Marie Thérèse Têtu-Delage, sociologue, a passé quatre années aux côtés des sans papiers algériens. Cet essai est le résultat de ce travail rigoureux et vivant loin des clichés habituels sur les clandestins.
L’histoire coloniale pèse comme un tombeau sur le couple franco-algérien. D’une immigration paysanne au début, puis celle alimentant le travail à la chaîne avant de devenir familiale en 1986, le cas des sans papiers algériens est le reflet de ces fragilités de cette histoire commune. Pour s’en convaincre, il suffit de lire le bouquin de Marie Thérèse Têtu-Delage, « Clandestins au pays des papiers », aux éditions La Découverte. La sociologue a pris la peine de penser et faire l’Histoire « avec une grande Hache », comme disait Perec, de ceux qui sont socialement « vaincus ».

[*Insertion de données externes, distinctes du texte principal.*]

Lemma parse_digits_pretty z : 0 <= z <= U64_MAX -> parse_digits (pretty z) 0 = Some z.
Proof.
  intros Hz. destruct z as [|p|p]; [done| |lia].
  change (pretty (Z.pos p)) with (pretty (N.pos p)). unfold pretty, pretty_N.
  rewrite decide_False by done. rewrite parse_pretty_go; [done|simpl; lia].
Qed.

Lemma parse_zeros n s : parse_digits (zeros n +:+ s) 0 = parse_digits s 0.
Proof. induction n as [|n IH]; [done|]. exact IH. Qed.

Lemma parse_u64_digits s v : s <> "" -> parse_digits s 0 = Some v -> parse_u64 s = Some v.
Proof.
  intros Hne H. destruct s as [|c s]; [done|]. unfold parse_u64.
  destruct (Ascii.eqb_spec c "+") as [->|Hc]; [done|].
  destruct c as [[] [] [] [] [] [] [] []]; try exact H. done.
Qed.

(** Digits have no point. *)
Lemma parse_no_point s acc v : parse_digits s acc = Some v -> contains "." s = false.
Proof.
  revert acc. induction s as [|c s IH]; intros acc; [done|]. cbn [parse_digits contains].
  destruct (Ascii.eqb_spec c ".") as [->|Hc]; [done|].
  destruct (digit_of c) as [d|]; [|done]. simpl. destruct (fits _ _); [|done]. apply IH.
Qed.

Lemma pretty_nonempty z : 0 <= z <= U64_MAX -> pretty z <> "".
Proof. intros Hz E. pose proof (parse_digits_pretty z Hz) as H. rewrite E in H. simpl in H.
  injection H as <-. done.
Qed.

Lemma parse_u64_pretty z : 0 <= z <= U64_MAX -> parse_u64 (pretty z) = Some z.
Proof. intros Hz. apply parse_u64_digits; [by apply pretty_nonempty|by apply parse_digits_pretty]. Qed.

Lemma parse_u64_padded w z : 0 <= z <= U64_MAX -> parse_u64 (padded w z) = Some z.
Proof.
  intros Hz. apply parse_u64_digits; unfold padded.
  - destruct (w - _)%nat; [by apply pretty_nonempty|done].
  - rewrite parse_zeros. by apply parse_digits_pretty.
Qed.

(** ** Round trips *)

(** A timestamp is read back from its text and from its serialized form. *)
Lemma timestamp_text_roundtrip t :
  0 <= t <= U64_MAX ->
  timestamp_from_str (timestamp_display t) = Ok t /\ nano_visit_str (timestamp_serialize t) = Ok t.
Proof.
  intros Ht. split.
  - assert (t / 1000000000 * 1000000000 + t mod 1000000000 = t) as Ediv by (pose proof (Z.div_mod t 1000000000); lia).
    assert (0 <= t / 1000000000) by (apply Z.div_pos; lia).
    assert (0 <= t mod 1000000000 < 1000000000) by (apply Z.mod_pos_bound; lia).
    assert (timestamp_display t =
      (pretty (t / 1000000000)%Z +:+ String "." (padded 9 (t mod 1000000000)))%string) as -> by done.
    unfold timestamp_from_str. rewrite split_once_app.
    + simpl. rewrite parse_u64_pretty by lia. simpl. rewrite parse_u64_padded by lia. simpl.
      unfold timestamp_from_seconds. rewrite (proj2 (u64_checked_ok _ _)) by (split; [reflexivity|lia]).
      simpl. apply timestamp_add_ok. unfold duration_from_nanos. lia.
    + eapply (parse_no_point _ 0), parse_digits_pretty. lia.
  - unfold nano_visit_str, timestamp_serialize. by rewrite parse_u64_pretty.
Qed.

(** The digits after the point are nanoseconds, however many there are, and a
    value that does not fit is a panic and not the error of the parser. *)
Example timestamp_fraction : timestamp_from_str "1.5" = Ok 1000000005.
Proof. vm_compute. reflexivity. Qed.
Example timestamp_too_large : timestamp_from_str "18446744074.0" = Err (Panic "arithmetic overflow").
Proof. vm_compute. reflexivity. Qed.

Section Numbers.
Context {CW : CosmwasmStd}.
Context (dec_to_string : Z -> string).
(** A decimal is read back from its text, which starts with a digit. *)
Hypothesis dec_text : forall d, is_dec d -> dec_from_str (dec_to_string d) = Some d.
Hypothesis dec_digit : forall d, is_dec d ->
  exists c s, dec_to_string d = String c s /\ is_Some (digit_of c).
Hypothesis dec_zero : dec_from_str "0" = Some 0.

Lemma dec_not_inf d : is_dec d -> String.eqb (dec_to_string d) POS_INF_STR = false.
Proof.
  intros Hd. destruct (dec_digit d Hd) as (c & s & -> & Hc). apply String.eqb_neq.
  intros [= -> _]. by destruct Hc.
Qed.

(** A text that does not start with a minus sign. *)
Lemma signed_from_plain s :
  (forall r, s <> String "-" r) ->
  signed_from_str s = of_option (AnyhowError "Unable to parse Number") (new_positive <$> dec_from_str s).
Proof.
  intros Hs. unfold signed_from_str. destruct s as [|c s]; [done|].
  destruct (Ascii.eqb_spec c "-") as [->|Hne]; [by destruct (Hs s)|].
  destruct c as [[] [] [] [] [] [] [] []]; done.
Qed.

Lemma signed_text_roundtrip s : signed_ok s -> signed_from_str (signed_display dec_to_string s) = Ok s.
Proof.
  intros [Hd Hn]. unfold signed_display, ud_is_zero, is_negative.
  destruct s as [v n]. simpl in Hd, Hn |- *. destruct (Z.eqb_spec v 0) as [->|Hv].
  - unfold signed_from_str. rewrite dec_zero. destruct n; [by destruct Hn|done].
  - destruct n.
    + unfold signed_from_str. simpl. change ("" +:+ dec_to_string v)%string with (dec_to_string v).
      rewrite dec_text by done. simpl. unfold new_negative, ud_is_zero. by rewrite (proj2 (Z.eqb_neq _ _) Hv).
    + destruct (dec_digit v Hd) as (c & r & E & Hc). rewrite signed_from_plain.
      * by rewrite dec_text.
      * rewrite E. intros r' [= -> _]. by destruct Hc.
Qed.

Lemma nonzero_text_roundtrip d : is_dec d -> d <> 0 -> nonzero_from_str (dec_to_string d) = Ok d.
Proof.
  intros Hd Hne. unfold nonzero_from_str. rewrite dec_text by done. simpl. unfold nonzero_new, ud_is_zero.
  by rewrite (proj2 (Z.eqb_neq _ _) Hne).
Qed.
(** ** [execute] *)

(** A request a trader makes, as the message carries it: the item, with the
    funds it takes in, and what [defer_execution] is told of attached funds. *)
Definition deferred_request (funds : option Collateral) (msg : ExecuteMsg) :
    option (res (DeferredExecItem * res Collateral)) :=
  let unused := Err (AnyhowError "This value should never be evaluated") in
  let validated amount item := _ <- validate_collateral (st_token st) amount; Ok (item, funds_take funds) in
  match msg with
  | OpenPositionMsg slippage_assert leverage direction stop_loss_override take_profit =>
      Some (amount <- funds_take funds;
            Ok (DeferOpenPosition slippage_assert leverage direction None stop_loss_override
                  (Some take_profit) amount 0 0, unused))
  | UpdatePositionAddCollateralImpactLeverage id =>
      Some (amount <- funds_take funds; Ok (DeferAddCollateralImpactLeverage id amount, unused))
  | UpdatePositionRemoveCollateralImpactLeverage id amount =>
      Some (validated amount (DeferRemoveCollateralImpactLeverage id amount))
  | UpdatePositionAddCollateralImpactSize id slippage_assert =>
      Some (amount <- funds_take funds;
            Ok (DeferAddCollateralImpactSize id slippage_assert amount, unused))
  | UpdatePositionRemoveCollateralImpactSize id amount slippage_assert =>
      Some (validated amount (DeferRemoveCollateralImpactSize id amount slippage_assert))
  | UpdatePositionLeverage id leverage slippage_assert =>
      Some (Ok (DeferUpdateLeverage id leverage slippage_assert, funds_take funds))
  | UpdatePositionMaxGains id max_gains => Some (Ok (DeferUpdateMaxGains id max_gains, funds_take funds))
  | UpdatePositionTakeProfitPrice id price =>
      Some (Ok (DeferUpdateTakeProfitPrice id price, funds_take funds))
  | UpdatePositionStopLossPrice id stop_loss =>
      Some (Ok (DeferUpdateStopLossPrice id stop_loss, funds_take funds))
  | SetTriggerOrder id stop_loss_override take_profit =>
      Some (Ok (DeferSetTriggerOrder id stop_loss_override take_profit, funds_take funds))
  | PlaceLimitOrderMsg trigger_price leverage direction stop_loss_override take_profit =>
      Some (amount <- funds_take funds;
            Ok (DeferPlaceLimitOrder trigger_price leverage direction None stop_loss_override
                  (Some take_profit) amount 0 0, unused))
  | CancelLimitOrderMsg order_id => Some (Ok (DeferCancelLimitOrder order_id, funds_take funds))
  | ClosePositionMsg id slippage_assert =>
      Some (Ok (DeferClosePosition id slippage_assert, funds_take funds))
  | _ => None
  end.
(** A request is well typed and takes what was sent, or nothing. *)
Lemma deferred_request_ok funds msg item attached r :
  deferred_request st funds msg = Some r -> r = Ok (item, attached) ->
  execute_typed msg -> (forall x, funds = Some x -> 0 < x <= U256_MAX) ->
  item_typed item /\ forall x, received item attached x -> x <= default 0 funds.
Proof.
  intros H -> Hty Hf.
  assert (0 <= default 0 funds) as H0 by (destruct funds as [x|]; simpl; [specialize (Hf x eq_refl)|]; lia).
  assert (forall x, funds_take funds = Ok x -> x = default 0 funds /\ 0 < x <= U256_MAX) as Htake.
  { intros x Hx. apply of_option_ok in Hx. rewrite Hx in *. split; [done|]. by apply Hf. }
  destruct msg; try discriminate H; simpl in H; apply (inj Some) in H;
    repeat (apply rbind_ok in H as (? & ? & H)); injection H as <- <-; simpl in Hty;
    unfold received; simpl; split; try done;
    repeat match goal with H : funds_take funds = Ok _ |- _ => apply Htake in H as [-> ?] end;
    try (intros y Hy; rewrite (proj2 (Z.ltb_lt 0 _)) in Hy by lia; lia);
    try done; intros y [Hy| ->]; try lia;
    destruct (Htake _ Hy) as [-> _]; lia.
Qed.

(** What the handler of a message leaves, given the funds [x] it takes and the
    positions [n] it may liquifund, with [lost] of the locked collateral
    missing. *)
Definition handled (lost : Collateral) (x : Z) (n : nat) (m m' : MarketCtx) : Prop :=
  obligations (sheet m') <= obligations (sheet m) + x + Z.of_nat n * TINY_COLLATERAL /\
  (ledger lost Idle (sheet m') /\ no_exec (m_messages m') \/
   exists id t, ledger lost (Queued id) (sheet m') /\ m_messages m' = [PerformDeferredExec id t]).

(** What may be missing after a message. *)
Definition may_lose (lost lost' : Collateral) (s s' : Sheet) : Prop :=
  lost <= lost' <= lost + Z.of_nat (dust_resets s s') * DUST.
Lemma loses_nothing lost s s' : may_lose lost lost s s'.
Proof. unfold may_lose, DUST. pose proof DEC_ONE_pos. assert (0 <= DEC_ONE / 10000000) by (apply Z.div_pos; lia). nia. Qed.

Lemma handled_idle lost x n m m' :
  ledger lost Idle (sheet m') -> no_exec (m_messages m') ->
  obligations (sheet m') <= obligations (sheet m) + x -> handled lost x n m m'.
Proof. intros Hl Hm Ho. split; [unfold TINY_COLLATERAL; lia|by left]. Qed.

Lemma neutral_handled {A} (h : mhandler A) lost x n m a m' :
  neutral (lost:=lost) st h -> calm h -> ledger lost Idle (sheet m) -> m_messages m = [] -> 0 <= x ->
  h m = Ok (a, m') -> handled lost x n m m'.
Proof.
  intros Hn Hc Hl Hm Hx H. destruct (Hn _ _ _ _ Hl H) as [Hl' Ho].
  apply handled_idle; [done| |lia]. eapply Hc; [done|]. rewrite Hm. constructor.
Qed.

Lemma provider_handled sender lost lmsg m u m' :
  ledger lost Idle (sheet m) -> m_messages m = [] ->
  ensure_not_resetting_lps (kind_of lmsg) m = Ok (tt, m) ->
  liquidity_dispatch st sender lmsg m = Ok (u, m') ->
  exists lost', may_lose lost lost' (sheet m) (sheet m') /\ handled lost' (paid_in lmsg) 0 m m'.
Proof.
  intros Hl Hm Hens H.
  assert (liquidity_execute st sender lmsg m = Ok (u, m')) as Hx.
  { unfold liquidity_execute, hbind. by rewrite Hens. }
  pose proof (calm_provider st sender lmsg m u m' H) as Hc.
  assert (no_exec (m_messages m')) by (apply Hc; rewrite Hm; constructor).
  apply provider_effect in Hx as [(Hd & df & dt & Hle & E)|(du & df & dt & E & Hu & Hle)]; [| |apply Hl].
  - exists (lost + s_locked (sheet m)). split.
    { unfold may_lose, dust_resets. rewrite decide_True by done. destruct Hd as [[H1 H2] _]. lia. }
    apply handled_idle; [|done|].
    + destruct Hl as [[[[] ? ? Hlk ? ?] ?] ?]. rewrite E.
      split; [split; [split; [split; [|done..]|done|done| |done|done]|done]|done]; simpl in *.
      * rewrite Z.add_opp_diag_r. auto with perps.
      * unfold open_positions in *. simpl in *. lia.
    + rewrite E. unfold obligations, assets, active_total, orders_total, deferred_total, open_positions.
      simpl in *. destruct Hd as [[H1 H2] _]. simpl in H1. lia.
  - exists lost. split; [apply loses_nothing|]. apply handled_idle; [|done|].
    + destruct Hl as [[[[] ? ? ? ? ?] ?] ?]. rewrite E.
      split; [split; [split; [split; try done; split; [apply ty_stats|exact Hu]|done..]|done]|done].
    + rewrite E. unfold obligations, assets, active_total, orders_total, deferred_total, open_positions.
      simpl. lia.
Qed.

C’est-à-dire restituer dans sa chair, la vie d’une soixantaine de familles sans papiers dans une ville de la Drôme. Quatre ans durant, « à recueillir des récits, reconstituer des parcours, noter des conversations dans trois directions qui paraissaient essentielles : la carrière administrative et ses démarches, la vie ordinaire et ses épreuves, les liens avec l’Algérie ». Rien à voir donc avec l’immersion filmée de Muriel chez les Himbas ou les « Vis ma vie », de merde, celle de tourneur-fraiseur sur TF1.
La chercheuse a gratté l’univers physique et mental de ces clandestins. Ce travail sérieux donne un récit vivant, avec la voix forte de celui qui met les mains dans le cambouis de la réalité. Toutes ces données du quotidien ont été confrontées avec le dépouillement de 1364 dossiers de régularisations. Une belle thèse sur ces sans papiers et qu’on ne peut nommer.